━━━ DATA PROVIDED

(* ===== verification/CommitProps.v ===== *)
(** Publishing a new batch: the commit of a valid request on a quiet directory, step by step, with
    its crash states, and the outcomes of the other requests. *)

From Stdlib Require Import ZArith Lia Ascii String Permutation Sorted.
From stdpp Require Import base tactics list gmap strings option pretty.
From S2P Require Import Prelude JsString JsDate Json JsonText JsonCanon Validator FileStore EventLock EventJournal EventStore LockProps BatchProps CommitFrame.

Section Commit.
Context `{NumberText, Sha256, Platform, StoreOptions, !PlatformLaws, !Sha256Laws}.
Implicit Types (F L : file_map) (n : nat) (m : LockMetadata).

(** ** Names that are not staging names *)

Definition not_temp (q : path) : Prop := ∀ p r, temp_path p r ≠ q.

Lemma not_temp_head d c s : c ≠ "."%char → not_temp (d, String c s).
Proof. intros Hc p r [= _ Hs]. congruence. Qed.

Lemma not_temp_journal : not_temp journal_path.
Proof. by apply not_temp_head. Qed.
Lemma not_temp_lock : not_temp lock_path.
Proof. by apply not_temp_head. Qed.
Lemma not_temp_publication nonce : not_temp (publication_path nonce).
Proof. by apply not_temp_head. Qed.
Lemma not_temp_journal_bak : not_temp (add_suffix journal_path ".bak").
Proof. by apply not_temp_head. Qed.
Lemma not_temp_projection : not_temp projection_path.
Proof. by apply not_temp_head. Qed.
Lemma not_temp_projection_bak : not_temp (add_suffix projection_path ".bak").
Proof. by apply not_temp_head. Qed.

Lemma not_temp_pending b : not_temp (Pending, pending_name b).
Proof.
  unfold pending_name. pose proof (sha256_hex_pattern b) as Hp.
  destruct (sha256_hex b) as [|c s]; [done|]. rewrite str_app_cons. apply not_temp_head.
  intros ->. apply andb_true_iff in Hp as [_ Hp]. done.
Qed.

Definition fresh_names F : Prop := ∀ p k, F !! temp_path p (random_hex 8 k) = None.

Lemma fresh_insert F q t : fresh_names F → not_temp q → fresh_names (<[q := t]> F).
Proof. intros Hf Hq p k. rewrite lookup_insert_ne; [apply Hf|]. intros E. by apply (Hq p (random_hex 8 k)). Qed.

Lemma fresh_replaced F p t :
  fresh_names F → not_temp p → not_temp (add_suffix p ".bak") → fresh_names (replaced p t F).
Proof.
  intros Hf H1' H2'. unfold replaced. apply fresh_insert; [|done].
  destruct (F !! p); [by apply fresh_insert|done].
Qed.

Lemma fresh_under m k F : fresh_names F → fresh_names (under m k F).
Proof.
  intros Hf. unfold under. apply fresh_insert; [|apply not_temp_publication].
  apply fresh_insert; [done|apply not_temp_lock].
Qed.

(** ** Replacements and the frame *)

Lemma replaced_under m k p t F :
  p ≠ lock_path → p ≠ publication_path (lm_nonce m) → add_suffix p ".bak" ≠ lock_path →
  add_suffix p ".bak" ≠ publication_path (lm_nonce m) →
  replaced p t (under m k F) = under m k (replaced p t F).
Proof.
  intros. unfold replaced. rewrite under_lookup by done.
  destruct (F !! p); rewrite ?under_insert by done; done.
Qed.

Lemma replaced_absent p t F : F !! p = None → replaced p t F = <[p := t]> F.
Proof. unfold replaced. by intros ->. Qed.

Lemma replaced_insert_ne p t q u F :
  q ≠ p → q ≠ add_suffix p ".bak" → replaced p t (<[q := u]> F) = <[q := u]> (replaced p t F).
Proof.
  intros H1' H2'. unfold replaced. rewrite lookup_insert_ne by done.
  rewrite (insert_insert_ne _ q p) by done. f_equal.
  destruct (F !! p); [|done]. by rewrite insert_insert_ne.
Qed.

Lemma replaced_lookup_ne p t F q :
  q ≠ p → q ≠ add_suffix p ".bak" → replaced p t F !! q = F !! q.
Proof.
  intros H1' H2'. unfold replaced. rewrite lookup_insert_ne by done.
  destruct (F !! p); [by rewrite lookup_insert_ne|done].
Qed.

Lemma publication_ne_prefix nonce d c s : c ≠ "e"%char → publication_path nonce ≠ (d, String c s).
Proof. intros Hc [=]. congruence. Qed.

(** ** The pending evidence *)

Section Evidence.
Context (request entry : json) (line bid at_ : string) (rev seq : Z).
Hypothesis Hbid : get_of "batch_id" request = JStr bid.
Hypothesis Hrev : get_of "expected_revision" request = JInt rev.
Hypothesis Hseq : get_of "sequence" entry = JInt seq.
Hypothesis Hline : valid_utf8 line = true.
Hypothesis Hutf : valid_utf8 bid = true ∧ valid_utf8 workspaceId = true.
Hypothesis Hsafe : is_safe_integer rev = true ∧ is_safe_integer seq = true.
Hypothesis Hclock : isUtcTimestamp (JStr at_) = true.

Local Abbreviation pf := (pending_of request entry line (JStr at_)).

━━━━━━
━━━ DATA PROVIDED

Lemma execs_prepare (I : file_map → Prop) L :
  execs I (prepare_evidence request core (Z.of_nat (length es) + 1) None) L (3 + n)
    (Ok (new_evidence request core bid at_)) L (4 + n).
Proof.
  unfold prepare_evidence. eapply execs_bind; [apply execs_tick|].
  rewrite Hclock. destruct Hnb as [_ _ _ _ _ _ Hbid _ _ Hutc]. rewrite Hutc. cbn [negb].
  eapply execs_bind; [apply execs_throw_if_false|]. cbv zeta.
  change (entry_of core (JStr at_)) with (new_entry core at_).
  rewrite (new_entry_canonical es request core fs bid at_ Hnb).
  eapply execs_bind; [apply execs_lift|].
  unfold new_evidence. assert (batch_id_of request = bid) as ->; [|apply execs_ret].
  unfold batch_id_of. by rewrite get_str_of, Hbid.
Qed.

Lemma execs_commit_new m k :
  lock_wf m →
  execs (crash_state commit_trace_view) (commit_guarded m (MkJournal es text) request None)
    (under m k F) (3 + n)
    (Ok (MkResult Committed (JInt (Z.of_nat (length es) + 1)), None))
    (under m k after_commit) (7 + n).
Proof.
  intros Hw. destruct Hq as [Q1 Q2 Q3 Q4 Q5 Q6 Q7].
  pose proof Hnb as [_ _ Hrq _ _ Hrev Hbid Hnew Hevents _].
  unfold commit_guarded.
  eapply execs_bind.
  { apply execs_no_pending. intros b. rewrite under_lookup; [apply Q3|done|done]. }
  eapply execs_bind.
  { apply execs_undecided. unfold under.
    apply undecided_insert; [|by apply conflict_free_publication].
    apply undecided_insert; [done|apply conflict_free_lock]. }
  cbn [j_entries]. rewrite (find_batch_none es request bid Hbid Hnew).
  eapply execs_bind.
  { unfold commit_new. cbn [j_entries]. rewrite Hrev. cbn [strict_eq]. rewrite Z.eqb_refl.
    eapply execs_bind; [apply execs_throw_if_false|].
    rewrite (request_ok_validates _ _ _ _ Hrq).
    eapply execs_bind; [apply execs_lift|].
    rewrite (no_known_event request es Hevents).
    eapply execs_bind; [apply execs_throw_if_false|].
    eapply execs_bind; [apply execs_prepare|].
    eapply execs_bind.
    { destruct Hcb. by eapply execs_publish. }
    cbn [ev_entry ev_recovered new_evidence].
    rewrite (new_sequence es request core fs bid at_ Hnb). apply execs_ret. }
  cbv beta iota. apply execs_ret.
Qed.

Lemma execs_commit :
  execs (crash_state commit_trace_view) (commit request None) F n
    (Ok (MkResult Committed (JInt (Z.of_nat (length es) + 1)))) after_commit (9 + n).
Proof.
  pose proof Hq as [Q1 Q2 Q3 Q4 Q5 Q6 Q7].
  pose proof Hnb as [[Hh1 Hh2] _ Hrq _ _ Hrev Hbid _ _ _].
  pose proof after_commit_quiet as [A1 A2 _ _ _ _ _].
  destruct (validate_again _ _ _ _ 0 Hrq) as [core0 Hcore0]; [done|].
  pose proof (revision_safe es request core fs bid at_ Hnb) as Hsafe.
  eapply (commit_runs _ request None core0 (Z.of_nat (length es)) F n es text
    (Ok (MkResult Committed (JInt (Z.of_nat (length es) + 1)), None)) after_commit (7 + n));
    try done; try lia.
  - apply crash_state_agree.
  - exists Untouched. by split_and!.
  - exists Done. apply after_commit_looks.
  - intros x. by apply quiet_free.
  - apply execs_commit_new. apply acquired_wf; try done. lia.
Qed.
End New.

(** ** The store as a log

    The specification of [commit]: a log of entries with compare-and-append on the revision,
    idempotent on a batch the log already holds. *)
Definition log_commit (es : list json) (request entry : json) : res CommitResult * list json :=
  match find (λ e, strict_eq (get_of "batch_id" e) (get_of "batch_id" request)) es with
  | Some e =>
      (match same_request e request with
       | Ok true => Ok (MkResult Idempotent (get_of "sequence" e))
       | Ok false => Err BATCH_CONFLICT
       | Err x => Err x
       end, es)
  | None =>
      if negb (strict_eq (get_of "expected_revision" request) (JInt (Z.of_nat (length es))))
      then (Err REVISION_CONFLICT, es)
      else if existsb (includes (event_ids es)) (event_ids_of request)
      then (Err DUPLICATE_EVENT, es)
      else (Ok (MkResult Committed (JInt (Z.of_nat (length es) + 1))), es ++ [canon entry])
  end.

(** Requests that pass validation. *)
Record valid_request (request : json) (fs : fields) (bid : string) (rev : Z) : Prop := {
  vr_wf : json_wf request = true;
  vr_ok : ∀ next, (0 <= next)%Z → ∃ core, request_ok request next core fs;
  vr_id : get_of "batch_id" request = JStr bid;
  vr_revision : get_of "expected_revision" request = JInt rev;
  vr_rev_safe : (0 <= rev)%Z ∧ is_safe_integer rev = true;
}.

━━━━━━
━━━ DATA PROVIDED

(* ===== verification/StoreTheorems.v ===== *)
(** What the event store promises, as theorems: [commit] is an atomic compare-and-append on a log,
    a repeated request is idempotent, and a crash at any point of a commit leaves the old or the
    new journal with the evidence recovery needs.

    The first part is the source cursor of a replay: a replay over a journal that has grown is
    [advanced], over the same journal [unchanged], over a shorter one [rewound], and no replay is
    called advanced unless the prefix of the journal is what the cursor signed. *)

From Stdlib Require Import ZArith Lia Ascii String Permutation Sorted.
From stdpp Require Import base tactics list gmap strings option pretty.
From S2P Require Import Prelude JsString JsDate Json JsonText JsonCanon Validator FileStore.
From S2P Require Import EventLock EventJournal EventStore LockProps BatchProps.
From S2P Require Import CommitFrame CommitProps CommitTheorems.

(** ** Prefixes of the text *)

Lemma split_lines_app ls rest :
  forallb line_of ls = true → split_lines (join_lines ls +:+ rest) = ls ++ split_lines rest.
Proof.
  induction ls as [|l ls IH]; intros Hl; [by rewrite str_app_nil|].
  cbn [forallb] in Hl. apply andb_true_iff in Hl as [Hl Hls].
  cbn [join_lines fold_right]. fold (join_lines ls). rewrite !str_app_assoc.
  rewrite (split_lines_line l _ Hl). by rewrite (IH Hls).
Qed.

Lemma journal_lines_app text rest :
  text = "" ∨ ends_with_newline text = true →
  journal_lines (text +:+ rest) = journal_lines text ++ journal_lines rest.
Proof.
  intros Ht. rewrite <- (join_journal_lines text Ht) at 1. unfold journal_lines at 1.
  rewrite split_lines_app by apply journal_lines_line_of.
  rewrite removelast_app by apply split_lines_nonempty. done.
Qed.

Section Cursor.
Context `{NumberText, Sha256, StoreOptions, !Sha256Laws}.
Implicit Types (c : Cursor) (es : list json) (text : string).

━━━━━━

WHAT THE EXERCISE ASKS
Copy the lines of the data above exactly as written, beginning with the line containing "Lemma split_lines_app ls" and ending with the line containing "Lemma journal_lines_app text", and leave out all other lines.

REPLY
Lemma split_lines_app ls rest :
  forallb line_of ls = true → split_lines (join_lines ls +:+ rest) = ls ++ split_lines rest.
Proof.
  induction ls as [|l ls IH]; intros Hl; [by rewrite str_app_nil|].
  cbn [forallb] in Hl. apply andb_true_iff in Hl as [Hl Hls].
  cbn [join_lines fold_right]. fold (join_lines ls). rewrite !str_app_assoc.
  rewrite (split_lines_line l _ Hl). by rewrite (IH Hls).
Qed.

Lemma journal_lines_app text rest :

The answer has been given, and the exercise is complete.